New Jersey’s Board of Public Utilities’ (NJBPU) Clean Energy Program pays people a $50 reward for scheduling the pick up of old, operating, secondary refrigerators and freezers. Older appliances rely on outdated technology that can cost their owners as much as $150 a year in higher electrical costs.

That money turns into savings when people take advantage of the Clean Energy Program, which provides all the labor and transportation necessary to remove the appliance from the home and deliver it to the recycling facility. And with colder weather increasing demand on household energy, fall is an ideal time to think about removing an outdated refrigerator or freezer.

To schedule a free, in-home pick up of a refrigerator or freezer for recycling, New Jersey electric customers can call 1-877-270-3520, or visit NJCleanEnergy.com. The program is limited to removal of two units per household. Appliances to be recycled must be in working order and between 10 and 30 cubic feet using inside measurements.

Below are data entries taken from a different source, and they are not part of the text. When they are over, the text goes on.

(** ** Arithmetic of C on [w] bits *)

Definition sint (w z : Z) : res Z := if decide (- 2 ^ (w - 1) <= z < 2 ^ (w - 1)) then Ok z else Ub.
Definition c_add (w x y : Z) : res Z := sint w (x + y).
Definition c_sub (w x y : Z) : res Z := sint w (x - y).
Definition c_mul (w x y : Z) : res Z := sint w (x * y).
Definition c_div (w x y : Z) : res Z := if y =? 0 then Ub else sint w (Z.quot x y).
Definition c_rem (w x y : Z) : res Z := if y =? 0 then Ub else _ ← sint w (Z.quot x y); Ok (Z.rem x y).
Definition c_shl (w x y : Z) : res Z :=
  if (0 <=? y) && (y <? w) && (0 <=? x) then sint w (Z.shiftl x y) else Ub.
(** Both operands are converted to unsigned. *)
Definition c_shr (w x y : Z) : res Z :=
  if wrapU w y <? w then Ok (wrapS w (Z.shiftr (wrapU w x) (wrapU w y))) else Ub.
(** Operands of type [short] are promoted to [int], the result is stored in
    a [short]. *)
Definition c_short (f : Z -> Z -> Z -> res Z) (x y : Z) : res Z := z ← f 32 x y; Ok (wrapS 16 z).

Definition pure2 {A B C} (f : A -> B -> C) (x : A) (y : B) : res C := Ok (f x y).
Definition c_cmp {A} (r : A -> A -> bool) (x y : A) : res Z := Ok (Z.b2z (r x y)).
Definition c_and (x y : Z) : bool := negb (x =? 0) && negb (y =? 0).
Definition c_or (x y : Z) : bool := negb (x =? 0) || negb (y =? 0).
Definition neqb (x y : Z) : bool := negb (x =? y).
Definition flt_ne (x y : float) : bool := negb (SFeqb x y).
Definition flt_ge (x y : float) : bool := SFleb y x.
Definition and_not (x y : Z) : Z := Z.land x (Z.lnot y).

“You pick up the phone, you pick a time that’s convenient for you, and we come out and remove your old fridge or freezer. It’s that easy and it pays you $50 while saving you as much as three times more in annual electric costs,” said Lee A. Solomon, President of the Board of Public Utilities.

Once that old refrigerator or freezer is out of the home, it’s on its way to a process that reclaims 95 percent of its materials for recycling. At an East Brunswick plant, the national firm of JACO Environmental employs a robotic process that demanufactures the old units while safely removing toxic substances such as mercury, oils, and foam insulation that outgases ozone-eating fumes.

The outdated appliances yield metals and plastics that are repurposed for use in the manufacturing of mobile phones, computers, construction rebar, and road surfacing, just to name a few uses.

“If you really don’t need the extra storage, having that old garage fridge picked up can instantly benefit you, and benefit both the environment by keeping toxic materials out of landfills, and conserving raw, natural resources,” said Michael Dunham, director of energy and environmental programs for JACO Environmental.